As I want to build a qlocktwo ( http://qlocktwo.com/ ) I try to use a 74HC595,
chain a lot of them, and solder my leds to them.
What approach in development would you prefer?
Using pins or using SPI ?
Which would you prefer and why?
I personally prefer the pin solution as I dont know anything about SPI
I browsed through some older posts discussing the 74HC595 some where using Pins others SPI.
What is the common and best solution for this?
SPI is more optimised. That’s it’s plus. For a 74HC595 it’s not deemed an SPI device though, even though it’s timing is exactly SPI-compatible. Bit-banging this device is easy, and as you say its more flexible since you don’t need to tie up SPI unnecessarily (but that’s not really a big issue unless you want to use those pins for other things).
after two days of very frustrating work with my breadboard everything is wired up and seems to be running
with my arduino.
with the spider its not working.
maybe i mixed up the pins…
I think i tried every combination of my pins 3,4 and 5 with the latch clock and data in the code snippet from dobova.

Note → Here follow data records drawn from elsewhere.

(* ===== verification/MpiBase.v ===== *)
(** lib/freebl/mpi/mpi.c, foundations: multi-precision integers as digit
    vectors, and the magnitude routines on them (clamping, shifting,
    comparison, addition, subtraction).

    The model is the portable 64-bit configuration (MP_USE_LONG_DIGIT with
    MP_NO_MP_WORD: carries are detected by comparison, no double-width word).
    An [mp_int] is its sign and the digits in use, least significant first;
    storage beyond USED is not observable and allocation is assumed to
    succeed, so MP_MEM does not occur.  [res mp_err] carries the error codes. *)

From stdpp Require Import base numbers list.
From S2P Require Import Prelude.

(** ** Data *)

Inductive mp_sign := ZPOS | NEG.
#[export] Instance mp_sign_eq_dec : EqDecision mp_sign.
Proof. solve_decision. Defined.

Inductive mp_err := MP_NO | MP_MEM | MP_RANGE | MP_BADARG | MP_UNDEF.
Abbreviation mp_res := (res mp_err).

Record mp_int := mk_mp { sign : mp_sign; dp : list Z }.
Definition used (m : mp_int) : nat := length (dp m).

Definition MP_DIGIT_BIT : Z := 64.
Definition MP_DIGIT_MAX : Z := 2 ^ 64 - 1.
Definition MP_HALF_DIGIT_BIT : Z := 32.
Definition MP_HALF_DIGIT_MAX : Z := 2 ^ 32 - 1.

Definition B : Z := 2 ^ 64.
Definition is_digit (d : Z) : Prop := 0 ≤ d < B.
Abbreviation digits := (Forall is_digit).

(** The value of a digit vector and of an [mp_int]. *)
Fixpoint eval (l : list Z) : Z :=
  match l with
  | [] => 0
  | d :: l => d + B * eval l
  end.
Definition mag (m : mp_int) : Z := eval (dp m).
Definition val (m : mp_int) : Z := match sign m with ZPOS => mag m | NEG => - mag m end.

(** Digits are in range and at least one is in use. *)
Definition mp_ok (m : mp_int) : Prop := digits (dp m) ∧ dp m ≠ [].
(** No leading zero digit, and zero is not negative. *)
Definition clamped_dp (l : list Z) : Prop := (length l ≤ 1)%nat ∨ ∃ l' d, l = l' ++ [d] ∧ d ≠ 0.
Definition mp_norm (m : mp_int) : Prop := mp_ok m ∧ clamped_dp (dp m) ∧ (mag m = 0 → sign m = ZPOS).

(** ** Operations *)

Definition mp_zero : mp_int := mk_mp ZPOS [0].
Definition mp_set (d : Z) : mp_int := mk_mp ZPOS [d].
Definition mp_set_ulong (z : Z) : mp_int := mk_mp ZPOS [z].
Definition mp_set_int (z : Z) : mp_int :=
  let m := mp_set_ulong (Z.abs z) in
  if z <? 0 then mk_mp NEG (dp m) else m.

(** Extending the precision with zero digits. *)
Definition pad_dp (l : list Z) (min : nat) : list Z := l ++ replicate (min - length l) 0.
Definition s_mp_pad (m : mp_int) (min : nat) : mp_int := mk_mp (sign m) (pad_dp (dp m) min).

(** [while (used > 1 && DIGIT(mp, used - 1) == 0) --used;] *)
Fixpoint clamp_used (l : list Z) (used : nat) : nat :=
  match used with
  | O => O
  | S u => match u with
           | O => used
           | S _ => if l !!! u =? 0 then clamp_used l u else used
           end
  end.

Definition s_mp_clamp (m : mp_int) : mp_int :=
  let used := clamp_used (dp m) (length (dp m)) in
  let l := take used (dp m) in
  mk_mp (if (Nat.eqb used 1) && (l !!! 0%nat =? 0) then ZPOS else sign m) l.

Definition s_mp_exch (a b : mp_int) : mp_int * mp_int := (b, a).

Definition s_mp_lshd (m : mp_int) (p : nat) : mp_int :=
  if Nat.eqb p 0 then m
  else if (Nat.eqb (used m) 1) && (dp m !!! 0%nat =? 0) then m
  else mk_mp (sign m) (replicate p 0 ++ dp m).

Definition s_mp_rshd (m : mp_int) (p : nat) : mp_int :=
  if Nat.eqb p 0 then m
  else if Nat.leb (used m) p then mk_mp ZPOS [0]
  else mk_mp (sign m) (drop p (dp m)).

(** Digit loop of s_mp_mul_2d: [x = *pa; *pa++ = (x << d) | prev;
    prev = (x & mask) >> rshift]. *)
Fixpoint shl_loop (l : list Z) (d rshift mask prev : Z) : list Z :=
  match l with
  | [] => []
  | x :: l =>
      Z.lor (u64 (Z.shiftl x d)) prev
      :: shl_loop l d rshift mask (Z.shiftr (Z.land x mask) rshift)
  end.

Definition s_mp_mul_2d (m : mp_int) (d : Z) : mp_int :=
  let dshift := Z.to_nat (d / MP_DIGIT_BIT) in
  let d := d mod MP_DIGIT_BIT in
  let rshift := (MP_DIGIT_BIT - d) mod MP_DIGIT_BIT in
  let mask := Z.land (u64 (u64 (Z.shiftl MP_DIGIT_MAX rshift) + 1)) (MP_DIGIT_MAX - 1) in
  let x := Z.land (dp m !!! (used m - 1)%nat) mask in
  let m := s_mp_pad m (used m + dshift + (if x =? 0 then 0 else 1)) in
  let m := if Nat.eqb dshift 0 then m else s_mp_lshd m dshift in
  s_mp_clamp (mk_mp (sign m) (take dshift (dp m) ++ shl_loop (drop dshift (dp m)) d rshift mask 0)).

(** [d = *pd; *pd++ = (d << 1) | kin; kin = d >> (DIGIT_BIT - 1)] *)
Fixpoint mul_2_loop (l : list Z) (kin : Z) : list Z * Z :=
  match l with
  | [] => ([], kin)
  | d :: l =>
      let '(r, k) := mul_2_loop l (Z.shiftr d (MP_DIGIT_BIT - 1)) in
      (Z.lor (u64 (Z.shiftl d 1)) kin :: r, k)
  end.

Definition s_mp_mul_2 (m : mp_int) : mp_int :=
  let '(r, kin) := mul_2_loop (dp m) 0 in
  mk_mp (sign m) (if kin =? 0 then r else r ++ [kin]).

Definition s_mp_mod_2d (m : mp_int) (d : Z) : mp_int :=
  let ndig := Z.to_nat (d / MP_DIGIT_BIT) in
  let nbit := d mod MP_DIGIT_BIT in
  if Nat.leb (used m) ndig then m else
  let dmask := u64 (u64 (Z.shiftl 1 nbit) - 1) in
  let l := <[ndig := Z.land (dp m !!! ndig) dmask]> (dp m) in
  s_mp_clamp (mk_mp (sign m) (take (ndig + 1) l ++ replicate (used m - (ndig + 1)) 0)).

(** Digit loop of s_mp_div_2d, from the most significant digit down; returns
    the digits and the bits shifted out at the bottom. *)
Fixpoint shr_loop (l : list Z) (d lshift mask : Z) : list Z * Z :=
  match l with
  | [] => ([], 0)
  | x :: l =>
      let '(r, save) := shr_loop l d lshift mask in
      (Z.lor (u64 (Z.shiftl save lshift)) (Z.shiftr x d) :: r, Z.land x mask)
  end.

Definition s_mp_div_2d (m : mp_int) (d : Z) : mp_int :=
  let m := s_mp_rshd m (Z.to_nat (d / MP_DIGIT_BIT)) in
  let d := d mod MP_DIGIT_BIT in
  let lshift := (MP_DIGIT_BIT - d) mod MP_DIGIT_BIT in
  let mask := u64 (u64 (Z.shiftl 1 d) - 1) in
  s_mp_clamp (mk_mp (sign m) (shr_loop (dp m) d lshift mask).1).

Definition s_mp_div_2 (m : mp_int) : mp_int := s_mp_div_2d m 1.

(** Carry out of the low digit, then [carry = !sum]. *)
Fixpoint add_d_loop (l : list Z) (carry : Z) : list Z * Z :=
  match l with
  | [] => ([], carry)
  | x :: l =>
      if carry =? 0 then (x :: l, 0)
      else let sum := u64 (carry + x) in
           let '(r, c) := add_d_loop l (Z.b2z (sum =? 0)) in (sum :: r, c)
  end.

Definition s_mp_add_d (m : mp_int) (d : Z) : mp_int :=
  match dp m with
  | [] => m
  | x :: l =>
      let sum := u64 (d + x) in
      let '(r, carry) := add_d_loop l (Z.b2z (sum <? d)) in
      mk_mp (sign m) (sum :: (if carry =? 0 then r else r ++ [carry]))
  end.

Fixpoint sub_d_loop (l : list Z) (borrow : Z) : list Z * Z :=
  match l with
  | [] => ([], borrow)
  | x :: l =>
      if borrow =? 0 then (x :: l, 0)
      else let diff := u64 (x - borrow) in
           let '(r, b) := sub_d_loop l (Z.b2z (diff >? x)) in (diff :: r, b)
  end.

(** Both the difference and whether a borrow ran out of the top digit. *)
Definition s_mp_sub_d (m : mp_int) (d : Z) : mp_res mp_int :=
  match dp m with
  | [] => UB
  | x :: l =>
      let diff := u64 (x - d) in
      let '(r, borrow) := sub_d_loop l (Z.b2z (diff >? x)) in
      if borrow =? 0 then Ok (s_mp_clamp (mk_mp (sign m) (diff :: r))) else Err MP_RANGE
  end.

(** The digit loop of s_mp_add over the digits of [b], then the carry ripple. *)
Fixpoint add_loop (la lb : list Z) (carry : Z) : list Z * Z :=
  match lb, la with
  | b :: lb, a :: la =>
      let sum := u64 (a + b) in
      let d := Z.b2z (sum <? a) in
      let sum := u64 (sum + carry) in
      let '(r, c) := add_loop la lb (d + Z.b2z (sum <? carry)) in
      (sum :: r, c)
  | _, _ => add_d_loop la carry
  end.

Definition s_mp_add (a b : mp_int) : mp_int :=
  let la := pad_dp (dp a) (used b) in
  let '(r, carry) := add_loop la (dp b) 0 in
  mk_mp (sign a) (if carry =? 0 then r else r ++ [carry]).

(** s_mp_add_3arg ripples the carry through every remaining digit. *)
Fixpoint ripple_loop (l : list Z) (carry : Z) : list Z * Z :=
  match l with
  | [] => ([], carry)
  | x :: l =>
      let sum := u64 (carry + x) in
      let '(r, c) := ripple_loop l (Z.b2z (sum <? carry)) in (sum :: r, c)
  end.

but its totally frustrating me…
can anyone tell me which pin in the provided code is what?
SI should be data
CK should be latch
and RK is the clock
In the code above, pin 3 (PIN_RK) is LATCH, pin 4 (PIN_SI) is DATA and pin 5 (PIN_CK) is CLOCK, and the whole thing assumes your extender module is in socket 6, despite asking for ‘numsocket’ on initialising. The pseudocode for the shift register would be:
Set the latch off at the start, ready to program in the next set of bits
for each one of the eight data bits to set, do this:
set the clock off
set the data pin on or off depending on data 1 or 0
set the clock on again - this is the point the shift register notices the value of the data bit
end loop
set the latch on - this is the point at which the shift register sends all eight bits of data out to its output pins.
If you’ve got a breadboard working with Arduino, the only difference needed to get it working with Gadgeteer too would be get an extender module with breadboard headers soldered on connected to socket 6 on the mainboard and plugged into the breadboard, then get GND, 5V and pins 3, 4 and 5 hooked up.
The code above is working fine in a an application driving relays since one month.
Pay attention, because some brend of 595 are different in the latch sequence needed.